📈 Trading Attention Tracker

Volume, News & Sentiment Analytics for FAANG Stocks

Capstone project correlating stock trading volume with news headlines, headline sentiment, and Wikipedia pageviews using Python, SQLite, pandas, and public data sources.

Built as my final project for the Python for Everybody specialization and as my first “serious” data project in my portfolio.

🔍 Project Overview

The goal of this project is to answer a simple question:

“When a company gets more attention in the news and on Wikipedia, does that show up in trading activity?”

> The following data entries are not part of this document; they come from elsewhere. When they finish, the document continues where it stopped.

(** * studi-agent: the Canvas assistant's orchestration loop and adapter

    A shallow embedding of [src/agent.py], [src/canvas_client.py],
    [src/openai_client.py] and [src/config.py].  Python values that travel
    through the program as decoded JSON are modelled by the type [json]
    (numbers are integers); Python dictionaries keep their insertion order
    and are modelled by association lists, in which a key is bound once and
    lookup takes the first binding.  Exceptions are modelled by the type
    [exn] and fallible code returns a [result].  The stateful part of the
    agent ([self.context], [self.system_prompt]) and the outside world (the
    Canvas backend, the language model, the clock) are threaded through a
    small state-and-error monad.  The printing and logging of the debug mode
    are left out. *)

From Stdlib Require Import String Ascii List ZArith Lia Bool DecimalString.
From Stdlib Require Import Sorted Permutation.
Import ListNotations.

Local Open Scope string_scope.
Local Open Scope list_scope.
Local Open Scope Z_scope.

Infix "@@" := String.append (at level 60, right associativity).

(** ** Python values *)

#[local] Set Warnings "-register-all".

(** The newline character of the Python string literals. *)
Definition nl : string := String (ascii_of_nat 10) EmptyString.

Inductive json : Type :=
| JNull
| JBool (b : bool)
| JInt (z : Z)
| JStr (s : string)
| JList (l : list json)
| JDict (d : list (string * json)).

(** A Python [dict] with string keys, as decoded from JSON. *)
Definition dict : Type := list (string * json).

Fixpoint dict_lookup (k : string) (d : dict) : option json :=
  match d with
  | [] => None
  | (k', v) :: d' => if String.eqb k k' then Some v else dict_lookup k d'
  end.

(** [d.get(k)]: the value, or [None] when the key is absent. *)
Definition get (d : dict) (k : string) : json :=
  match dict_lookup k d with Some v => v | None => JNull end.

(** [d.get(k, dflt)]. *)
Definition get_default (d : dict) (k : string) (dflt : json) : json :=
  match dict_lookup k d with Some v => v | None => dflt end.

Definition keys (d : dict) : list string := map fst d.

(** Python truthiness of a decoded JSON value. *)
Definition truthy (v : json) : bool :=
  match v with
  | JNull => false
  | JBool b => b
  | JInt z => negb (z =? 0)
  | JStr s => negb (String.eqb s "")
  | JList l => match l with [] => false | _ => true end
  | JDict d => match d with [] => false | _ => true end
  end.

(** Exceptions: the class and the text that [str(e)] gives. *)
Inductive exn_class : Type :=
| TypeError
| ValueError
| AttributeError
| NameError
| JSONDecodeError
| CanvasError.

Record exn : Type := Exn { exn_kind : exn_class; exn_str : string }.

Inductive result (A : Type) : Type :=
| Ok (a : A)
| Err (e : exn).
Arguments Ok {A} a.
Arguments Err {A} e.

(** ** Slices *)

(** [l[-n:]] for a non-negative [n]: the last [n] elements; Python reads
    [-0] as [0], so [l[-0:]] is the whole list. *)
Definition slice_last {A : Type} (n : nat) (l : list A) : list A :=
  match n with
  | O => l
  | S _ => skipn (length l - n) l
  end.

(** [l[:z]] for an integer [z]: a negative bound counts from the end. *)
Definition slice_upto {A : Type} (z : Z) (l : list A) : list A :=
  if 0 <=? z then firstn (Z.to_nat z) l
  else firstn (length l - Z.to_nat (- z)) l.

To explore this, the project:

Collects historical prices & volume for a small set of tickers (e.g. AAPL, AMZN).
Collects news headlines from RSS feeds.
Collects Wikipedia pageviews for the same companies.
Computes simple sentiment scores on headlines.
Stores everything in a normalized SQLite database.
Uses SQL + pandas + Matplotlib to analyze and visualize relationships over time.

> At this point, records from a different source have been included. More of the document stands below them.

(** C1, at a failing input: a transformer keyed ["toString"], compiled over
    a tree whose one annotated field is the scalar [b].  The sibling [a]
    stores nothing under the key, but its [extensions] object inherits a
    member of that name from [Object.prototype]; the engine takes the member
    for a configuration, and the compiled function transforms [a] as well. *)
Theorem inherited_key_transforms_sibling :
  annotatedAt (extensionName toStringKeyed) (Some []) = false
  /\ typeAnnotated (extensionName toStringKeyed) GraphQLString = false
  /\ getExtensions toStringKeyed (NArgDef (mkArgDef GraphQLString (Some [])))
     = AValue (VBuiltin "toString")
  /\ buildResolverMiddleware toStringKeyed siblingArgs
     = Some (TFun (composeKeyTransformers
                     [("a", Some (TFun (makeTransform toStringKeyed
                                          (AValue (VBuiltin "toString")))));
                      ("b", Some (TFun (makeTransform toStringKeyed
                                          (AValue (VObj [("to", VStr "X")])))))]))
  /\ invoke (buildResolverMiddleware toStringKeyed siblingArgs)
            (VObj [("a", VStr "keep"); ("b", VStr "old")])
     = Some (Ok (VObj [("a", VStr "REPLACED"); ("b", VStr "REPLACED")])).
Proof. repeat split. Qed.

(** The [extensions] of a type have no prototype: under the same key, a
    scalar type with an empty [extensions] map reads as unannotated, and the
    tree compiles to [undefined]. *)
Example type_extensions_do_not_inherit :
  buildResolverMiddleware toStringKeyed
    [("a", mkArgDef (GScalar "Plain" (Some [])) None)]
  = None.
Proof. reflexivity. Qed.

(** The specification's example, evaluated. *)
Example keep_and_replace :
  invoke (buildResolverMiddleware expectPlugin keepAndReplaceArgs)
        (VObj [("a", VStr "keep"); ("b", VStr "old")])
  = Some (Ok (VObj [("a", VStr "keep"); ("b", VStr "X")])).
Proof. reflexivity. Qed.

Lemma absent_key_is_materialized_witness :
  let c := AValue (VObj [("to", VStr "X")]) in
  let kts := [("b", Some (TFun (makeTransform expectPlugin c)))] in
  let bag := [("a", VStr "keep")] in
  NoDup (map fst kts)
  /\ In ("b", Some (TFun (makeTransform expectPlugin c))) kts
  /\ Obj.get "b" bag = None
  /\ inherited "b" = false
  /\ Forall (returnsOn bag) kts
  /\ exists out v',
      composeKeyTransformers kts (VObj bag) = Ok (VObj out)
      /\ transform expectPlugin VUndefined c = Ok v'
      /\ Obj.get "b" out = Some v'
      /\ In "b" (Obj.keys out).
Proof.
  intros c kts bag.
  assert (Hnd : NoDup (map fst kts)) by (repeat constructor; simpl; tauto).
  assert (Hin : In ("b", Some (TFun (makeTransform expectPlugin c))) kts)
    by (left; reflexivity).
  assert (Hall : Forall (returnsOn bag) kts)
    by (repeat constructor; exists (VStr "X"); reflexivity).
  split; [exact Hnd|]. split; [exact Hin|]. split; [reflexivity|].
  split; [reflexivity|]. split; [exact Hall|].
  exact (@absent_key_is_materialized expectPlugin c kts "b" bag Hnd Hin eq_refl eq_refl Hall).
Defined.

(** The specification's illustration for an absent key: the output bag gains
    the key. *)
Example absent_key_example :
  invoke (buildResolverMiddleware expectPlugin keepAndReplaceArgs) (VObj [("a", VStr "keep")])
  = Some (Ok (VObj [("a", VStr "keep"); ("b", VStr "X")])).
Proof. reflexivity. Qed.

(** ** Malformed annotations *)

(** The extractor of [strict] rejects the options stored on [x]; the
    compilation returns a function all the same, and the defect shows when
    that function is invoked. *)
Example malformed_compiles_and_fails_later :
  extractConfig strict [("from", VStr "?")] = Throw (Thrown (VStr "missing option: to"))
  /\ invoke (buildResolverMiddleware strict malformedArgs) (VObj [("x", VStr "v")])
     = Some (Throw (Thrown (VStr "invalid configuration"))).
Proof. split; reflexivity. Qed.




(** A falsy value stored under the key reads as no annotation: the tree
    compiles to [undefined], and nothing fails, at the compilation or
    later. *)
Example falsy_annotation_is_no_annotation :
  buildResolverMiddleware strict [("x", mkArgDef GraphQLString (Some [("strict", VNull)]))]
  = None.
Proof. reflexivity. Qed.

(** ** Annotations under other keys *)

(** Storing a value under another key leaves the annotation stored under
    [name] as it was, also when there was no [extensions] before. *)
Lemma annotation_set_other (name k : string) (v : Value) (e : option Extensions) :
  k <> name ->
  annotation name (Some (Obj.set k v (match e with Some r => r | None => [] end)))
  = annotation name e.
Proof.
  intros Hne. unfold annotation. rewrite get_set_neq by exact Hne.
  destruct e; reflexivity.
Qed.

Section OtherKeys.

Variable this : InputTransformer.
Local Abbreviation name := (extensionName this).

Lemma visit_same_extensions (cv : ChildValues TVal) (node node' : Node)
    (ctx : NodeCtx TVal) :
  getExtensions this node = getExtensions this node' ->
  visit this cv node ctx = visit this cv node' ctx.
Proof. unfold visit. intros ->. reflexivity. Qed.

Lemma sameType_wrapping (t : GType) :
  forall t', sameType name t t' ->
             snd (unwrapGraphQLDef t) = snd (unwrapGraphQLDef t').
Proof.
  induction t as [t IH|t IH|n e|n e fields]; intros [t'|t'|n' e'|n' e' fields'];
    simpl; try contradiction; auto; intros Hsame; apply IH in Hsame;
    destruct (unwrapGraphQLDef t), (unwrapGraphQLDef t'); simpl in *; congruence.
Qed.

Lemma sameType_extensions (t t' : GType) :
  sameType name t t' ->
  getExtensions this (NArgType (ATType t)) = getExtensions this (NArgType (ATType t')).
Proof.
  rewrite !getExtensions_type. fold name.
  destruct t, t'; simpl; try contradiction; auto; intros (_ & -> & _) || intros (_ & ->);
    reflexivity.
Qed.

Lemma reduceOverTerminal_same (t : GType) :
  forall (t' : GType) (ctx : NodeCtx TVal),
    sameType name t t' ->
    reduceOverTerminal (visit this) t ctx = reduceOverTerminal (visit this) t' ctx.
Proof.
  induction t as [t IH|t IH|n e|n e fields IH] using GType_fields_ind;
    intros [t'|t'|n' e'|n' e' fields'] ctx Hsame; simpl in Hsame; try contradiction.
  - simpl. now apply IH.
  - simpl. now apply IH.
  - simpl. f_equal. apply visit_same_extensions.
    now apply (sameType_extensions (GScalar n e) (GScalar n' e')).
  - assert (Hext : getExtensions this (NArgType (ATType (GInputObject n e fields)))
                   = getExtensions this (NArgType (ATType (GInputObject n' e' fields'))))
      by now apply sameType_extensions.
    destruct Hsame as (_ & _ & Hfields). simpl.
    assert (Hmap : map (reduceFieldWith (visit this) (reduceOverTerminal (visit this))
                          (initialNodeValue ctx)) fields
                   = map (reduceFieldWith (visit this) (reduceOverTerminal (visit this))
                            (initialNodeValue ctx)) fields').
    { clear Hext. revert fields' Hfields.
      induction IH as [|kf rest Hkf _ IHrest]; intros [|kf' rest'] Hfields;
        simpl in Hfields; try contradiction; auto.
      destruct Hfields as ((Hkey & Hann & Htype) & Hrest).
      simpl. f_equal; [|now apply IHrest].
      unfold reduceFieldWith. rewrite Hkey.
      assert (Hw : snd (unwrapType (ATField (snd kf)))
                   = snd (unwrapType (ATField (snd kf')))).
      { rewrite !unwrapType_field, !unwrapType_type. simpl.
        now apply sameType_wrapping. }
      rewrite Hw. f_equal. f_equal.
      - apply visit_same_extensions. rewrite !getExtensions_field. fold name.
        now rewrite Hann.
      - now apply Hkf. }
    unfold Obj.entries. rewrite Hmap.
    rewrite (visit_same_extensions _ _ _ _ Hext).
    f_equal. now apply visit_same_extensions.
Qed.

Lemma reduceOverArgDef_same (d d' : ArgDef) (ctx : NodeCtx TVal) :
  definitionAnnotation name (argExtensions d)
  = definitionAnnotation name (argExtensions d') ->
  sameType name (argType d) (argType d') ->
  reduceOverArgDef (visit this) d ctx = reduceOverArgDef (visit this) d' ctx.
Proof.
  intros Hann Htype. unfold reduceOverArgDef.
  rewrite !reduceOverArgType_type, !unwrapType_type. simpl snd.
  rewrite (sameType_wrapping _ _ Htype).
  rewrite (reduceOverTerminal_same _ _ _ Htype).
  rewrite (visit_same_extensions _ (NArgType (ATType (argType d)))
             (NArgType (ATType (argType d'))) _ (sameType_extensions _ _ Htype)).
  f_equal. apply visit_same_extensions. rewrite !getExtensions_argDef. fold name.
  now rewrite Hann.
Qed.

Lemma sameTree_keys (argDefs argDefs' : Rec ArgDef) (k : string) :
  sameTree name argDefs argDefs' ->
  Obj.get k argDefs = None -> Obj.get k argDefs' = None.
Proof.
  induction 1 as [|[x d] [x' d'] rest rest' (Hkey & _) _ IH]; simpl; auto.
  simpl in Hkey. subst x'. destruct (String.eqb x k); [discriminate | exact IH].
Qed.

(** The function a transformer compiles depends on what the tree reads
    under its own key only: two trees that read alike under it compile to
    the same result, provided no top-level field is named [extensions]. *)
Lemma compile_ignores_other_keys (argDefs argDefs' : Rec ArgDef) :
  Obj.get "extensions" argDefs = None ->
  sameTree name argDefs argDefs' ->
  buildResolverMiddleware this argDefs = buildResolverMiddleware this argDefs'.
Proof.
  intros Hno Hsame.
  unfold buildResolverMiddleware, reduceOverArgDefs, Obj.entries.
  assert (Hmap : forall g g' : string * ArgDef -> string * option TVal,
             (forall kd kd', sameArgDef name kd kd' -> g kd = g' kd') ->
             map g argDefs = map g' argDefs').
  { intros g g' Hg. induction Hsame as [|kd kd' rest rest' Hkd _ IH]; simpl; auto.
    f_equal; [now apply Hg | apply IH].
    simpl in Hno. destruct (String.eqb (fst kd) "extensions") eqn:E.
    - destruct kd. simpl in *. rewrite E in Hno. discriminate.
    - destruct kd. simpl in *. now rewrite E in Hno. }
  rewrite (Hmap _ (fun kd : string * ArgDef =>
                     (fst kd,
                      reduceOverArgDef (visit this) (snd kd)
                        {| key := Some (fst kd); wrapping := [];
                           initialNodeValue := Some TNull |}))).
  - apply visit_same_extensions. unfold getExtensions, hasExtensions. simpl.
    now rewrite Hno, (sameTree_keys _ Hsame Hno).
  - intros kd kd' (Hkey & Hann & Htype). rewrite Hkey. f_equal.
    now apply reduceOverArgDef_same.
Qed.

End OtherKeys.

(** C9, at a failing input: a transformer keyed ["extensions"], compiled
    over a tree whose argument is named [extensions], compiles to a function
    that changes when the annotation another transformer stored under the
    key ["other"] changes.  The two trees differ under the key ["other"]
    only.  The defect is the one of C5: at the root the reducer takes the
    argument definition stored under [extensions] for an extensions record. *)
Theorem other_key_reaches_compiled_function :
  sameTree (extensionName extensionsKeyed) (otherAnnotated 1) (otherAnnotated 2)
  /\ invoke (buildResolverMiddleware extensionsKeyed (otherAnnotated 1))
           (VObj [("extensions", VStr "a")])
     = Some (Ok (VObj [("other", VNum 1)]))
  /\ invoke (buildResolverMiddleware extensionsKeyed (otherAnnotated 2))
           (VObj [("extensions", VStr "a")])
     = Some (Ok (VObj [("other", VNum 2)])).
Proof.
  split; [|split; reflexivity].
  repeat constructor.
Qed.

(** ** Allocation *)

Lemma read_alloc_old (a : Heap.Addr) (h ext : Heap.t) (bag : Rec Value) :
  Heap.read a h = Some bag -> Heap.read a (h ++ ext) = Some bag.
Proof.
  unfold Heap.read. intros H. rewrite nth_error_app1; auto.
  apply nth_error_Some. congruence.
Qed.

Lemma read_alloc_new (o : Rec Value) (h : Heap.t) :
  Heap.read (fst (Heap.alloc o h)) (snd (Heap.alloc o h)) = Some o.
Proof.
  unfold Heap.read, Heap.alloc. simpl.
  rewrite nth_error_app2, Nat.sub_diag; auto.
Qed.

Lemma read_in_heap (a : Heap.Addr) (h : Heap.t) (bag : Rec Value) :
  Heap.read a h = Some bag -> a < List.length h.
Proof. unfold Heap.read. intros H. apply nth_error_Some. congruence. Qed.

(** The reading over the heap refines the composed function: it fails when
    the function throws, with the same exception; when the function returns
    a bag, it returns the address of that bag in a heap that extends the
    given one, and the address is a new one unless there was no key
    transformer to apply. *)
Lemma heap_compose_refines (kts : list KeyTransformer) :
  forall (a : Heap.Addr) (h : Heap.t) (bag : Rec Value),
    Heap.read a h = Some bag ->
    match composeKeyTransformers kts (VObj bag) with
    | Ok r =>
        exists out a' ext,
          r = VObj out
          /\ Heap.composeKeyTransformers kts a h = Ok (a', h ++ ext)
          /\ Heap.read a' (h ++ ext) = Some out
          /\ (kts <> [] -> List.length h <= a')
    | Throw e => Heap.composeKeyTransformers kts a h = Throw e
    end.
Proof.
  induction kts as [|[k f] rest IH]; intros a h bag Hread.
  - simpl. exists bag, a, []. rewrite app_nil_r. repeat split; auto. congruence.
  - rewrite compose_cons, composeStep_bag. simpl.
    unfold Heap.composeStep. rewrite Hread. simpl.
    destruct (call f (readPlain k bag)) as [v'|e]; simpl; auto.
    specialize (IH (List.length h) (h ++ [Obj.set k v' bag]) (Obj.set k v' bag)
                   (read_alloc_new (Obj.set k v' bag) h)).
    destruct (composeKeyTransformers rest (VObj (Obj.set k v' bag))) as [r|e]; auto.
    destruct IH as (out & a' & ext & -> & Hrun & Hout & Hfresh).
    exists out, a', ([Obj.set k v' bag] ++ ext).
    rewrite app_assoc. repeat split; auto.
    intros _. destruct rest as [|kt rest'].
    + simpl in Hrun. injection Hrun as <- _. auto.
    + assert (Hlen : List.length (h ++ [Obj.set k v' bag]) <= a')
        by (apply Hfresh; discriminate).
      rewrite length_app in Hlen. simpl in Hlen. lia.
Qed.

The project is designed in two phases:

Phase 1 – Sample / downloaded data (offline files, easy to reproduce).
Phase 2 – Live APIs (yfinance, Wikipedia Pageviews API, live RSS feeds) using the same schema and scripts.

📸 Screenshots

Status: In active development (Week 1). Screenshots and visualizations will be added as features are completed.

📊 Volume vs News Analysis

[Visualization Preview]

This chart will show:
✓ Daily trading volume (blue line)
✓ News mention count (orange bars)  
✓ Wikipedia pageviews (green line)
✓ Clear correlation patterns
✓ Interactive hover tooltips (Plotly version)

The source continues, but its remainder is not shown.